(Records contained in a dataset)

• • •

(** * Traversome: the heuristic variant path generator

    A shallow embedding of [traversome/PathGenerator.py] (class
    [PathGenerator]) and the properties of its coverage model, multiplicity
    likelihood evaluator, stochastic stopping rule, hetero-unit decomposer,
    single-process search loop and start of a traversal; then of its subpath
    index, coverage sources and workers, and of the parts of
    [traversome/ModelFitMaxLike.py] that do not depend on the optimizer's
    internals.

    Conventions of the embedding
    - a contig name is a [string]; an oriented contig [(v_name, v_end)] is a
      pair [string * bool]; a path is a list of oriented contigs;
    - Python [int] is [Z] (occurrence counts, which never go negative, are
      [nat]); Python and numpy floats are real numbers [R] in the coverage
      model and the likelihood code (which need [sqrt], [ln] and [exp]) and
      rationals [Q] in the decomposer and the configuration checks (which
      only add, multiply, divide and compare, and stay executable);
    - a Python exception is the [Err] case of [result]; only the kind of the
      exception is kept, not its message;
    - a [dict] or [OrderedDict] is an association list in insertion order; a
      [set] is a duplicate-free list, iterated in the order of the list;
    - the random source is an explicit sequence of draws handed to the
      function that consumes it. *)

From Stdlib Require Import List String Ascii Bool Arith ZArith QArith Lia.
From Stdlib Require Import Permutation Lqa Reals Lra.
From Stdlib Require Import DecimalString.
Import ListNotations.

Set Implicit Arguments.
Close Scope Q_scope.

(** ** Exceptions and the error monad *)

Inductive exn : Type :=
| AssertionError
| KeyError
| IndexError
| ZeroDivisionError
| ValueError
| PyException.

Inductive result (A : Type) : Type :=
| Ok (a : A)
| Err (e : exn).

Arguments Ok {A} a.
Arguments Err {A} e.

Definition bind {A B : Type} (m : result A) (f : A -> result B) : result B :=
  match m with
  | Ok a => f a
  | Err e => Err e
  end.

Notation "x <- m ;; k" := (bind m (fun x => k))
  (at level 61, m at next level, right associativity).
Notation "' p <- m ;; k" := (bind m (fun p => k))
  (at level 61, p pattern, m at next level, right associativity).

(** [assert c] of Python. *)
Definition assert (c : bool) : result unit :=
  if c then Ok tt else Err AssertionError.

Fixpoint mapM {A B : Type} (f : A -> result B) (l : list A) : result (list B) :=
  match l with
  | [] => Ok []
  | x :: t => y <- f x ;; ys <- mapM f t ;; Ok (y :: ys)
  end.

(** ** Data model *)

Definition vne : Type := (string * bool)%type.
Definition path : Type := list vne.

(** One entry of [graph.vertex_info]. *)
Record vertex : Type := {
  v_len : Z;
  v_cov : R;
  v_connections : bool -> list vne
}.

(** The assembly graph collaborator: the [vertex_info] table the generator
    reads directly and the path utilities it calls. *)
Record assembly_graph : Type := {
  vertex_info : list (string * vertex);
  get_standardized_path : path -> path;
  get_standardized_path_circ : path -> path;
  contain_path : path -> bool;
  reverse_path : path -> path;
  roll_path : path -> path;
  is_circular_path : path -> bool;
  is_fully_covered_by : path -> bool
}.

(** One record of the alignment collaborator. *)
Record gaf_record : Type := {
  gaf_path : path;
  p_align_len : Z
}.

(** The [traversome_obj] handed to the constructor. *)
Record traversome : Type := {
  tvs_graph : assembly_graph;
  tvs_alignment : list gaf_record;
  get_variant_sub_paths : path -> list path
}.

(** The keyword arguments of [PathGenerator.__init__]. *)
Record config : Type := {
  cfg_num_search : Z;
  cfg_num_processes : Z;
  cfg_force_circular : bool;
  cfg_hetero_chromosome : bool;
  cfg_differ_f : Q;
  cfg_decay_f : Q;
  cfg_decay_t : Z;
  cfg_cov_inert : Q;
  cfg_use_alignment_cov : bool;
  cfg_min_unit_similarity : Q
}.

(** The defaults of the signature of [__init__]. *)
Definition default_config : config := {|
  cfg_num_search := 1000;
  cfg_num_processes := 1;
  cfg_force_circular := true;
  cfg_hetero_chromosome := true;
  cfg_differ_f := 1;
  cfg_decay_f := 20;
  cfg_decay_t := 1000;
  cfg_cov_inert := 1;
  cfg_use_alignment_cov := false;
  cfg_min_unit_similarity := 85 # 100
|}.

• • •

This exercise needs each record retyped exactly as shown.

(** * Traversome: the heuristic variant path generator

    A shallow embedding of [traversome/PathGenerator.py] (class
    [PathGenerator]) and the properties of its coverage model, multiplicity
    likelihood evaluator, stochastic stopping rule, hetero-unit decomposer,
    single-process search loop and start of a traversal; then of its subpath
    index, coverage sources and workers, and of the parts of
    [traversome/ModelFitMaxLike.py] that do not depend on the optimizer's
    internals.

    Conventions of the embedding
    - a contig name is a [string]; an oriented contig [(v_name, v_end)] is a
      pair [string * bool]; a path is a list of oriented contigs;
    - Python [int] is [Z] (occurrence counts, which never go negative, are
      [nat]); Python and numpy floats are real numbers [R] in the coverage
      model and the likelihood code (which need [sqrt], [ln] and [exp]) and
      rationals [Q] in the decomposer and the configuration checks (which
      only add, multiply, divide and compare, and stay executable);
    - a Python exception is the [Err] case of [result]; only the kind of the
      exception is kept, not its message;
    - a [dict] or [OrderedDict] is an association list in insertion order; a
      [set] is a duplicate-free list, iterated in the order of the list;
    - the random source is an explicit sequence of draws handed to the
      function that consumes it. *)

From Stdlib Require Import List String Ascii Bool Arith ZArith QArith Lia.
From Stdlib Require Import Permutation Lqa Reals Lra.
From Stdlib Require Import DecimalString.
Import ListNotations.

Set Implicit Arguments.
Close Scope Q_scope.

(** ** Exceptions and the error monad *)

Inductive exn : Type :=
| AssertionError
| KeyError
| IndexError
| ZeroDivisionError
| ValueError
| PyException.

Inductive result (A : Type) : Type :=
| Ok (a : A)
| Err (e : exn).

Arguments Ok {A} a.
Arguments Err {A} e.

Definition bind {A B : Type} (m : result A) (f : A -> result B) : result B :=
  match m with
  | Ok a => f a
  | Err e => Err e
  end.

Notation "x <- m ;; k" := (bind m (fun x => k))
  (at level 61, m at next level, right associativity).
Notation "' p <- m ;; k" := (bind m (fun p => k))
  (at level 61, p pattern, m at next level, right associativity).

(** [assert c] of Python. *)
Definition assert (c : bool) : result unit :=
  if c then Ok tt else Err AssertionError.

Fixpoint mapM {A B : Type} (f : A -> result B) (l : list A) : result (list B) :=
  match l with
  | [] => Ok []
  | x :: t => y <- f x ;; ys <- mapM f t ;; Ok (y :: ys)
  end.

(** ** Data model *)

Definition vne : Type := (string * bool)%type.
Definition path : Type := list vne.

(** One entry of [graph.vertex_info]. *)
Record vertex : Type := {
  v_len : Z;
  v_cov : R;
  v_connections : bool -> list vne
}.

(** The assembly graph collaborator: the [vertex_info] table the generator
    reads directly and the path utilities it calls. *)
Record assembly_graph : Type := {
  vertex_info : list (string * vertex);
  get_standardized_path : path -> path;
  get_standardized_path_circ : path -> path;
  contain_path : path -> bool;
  reverse_path : path -> path;
  roll_path : path -> path;
  is_circular_path : path -> bool;
  is_fully_covered_by : path -> bool
}.

(** One record of the alignment collaborator. *)
Record gaf_record : Type := {
  gaf_path : path;
  p_align_len : Z
}.

(** The [traversome_obj] handed to the constructor. *)
Record traversome : Type := {
  tvs_graph : assembly_graph;
  tvs_alignment : list gaf_record;
  get_variant_sub_paths : path -> list path
}.

(** The keyword arguments of [PathGenerator.__init__]. *)
Record config : Type := {
  cfg_num_search : Z;
  cfg_num_processes : Z;
  cfg_force_circular : bool;
  cfg_hetero_chromosome : bool;
  cfg_differ_f : Q;
  cfg_decay_f : Q;
  cfg_decay_t : Z;
  cfg_cov_inert : Q;
  cfg_use_alignment_cov : bool;
  cfg_min_unit_similarity : Q
}.

(** The defaults of the signature of [__init__]. *)
Definition default_config : config := {|
  cfg_num_search := 1000;
  cfg_num_processes := 1;
  cfg_force_circular := true;
  cfg_hetero_chromosome := true;
  cfg_differ_f := 1;
  cfg_decay_f := 20;
  cfg_decay_t := 1000;
  cfg_cov_inert := 1;
  cfg_use_alignment_cov := false;
  cfg_min_unit_similarity := 85 # 100
|}.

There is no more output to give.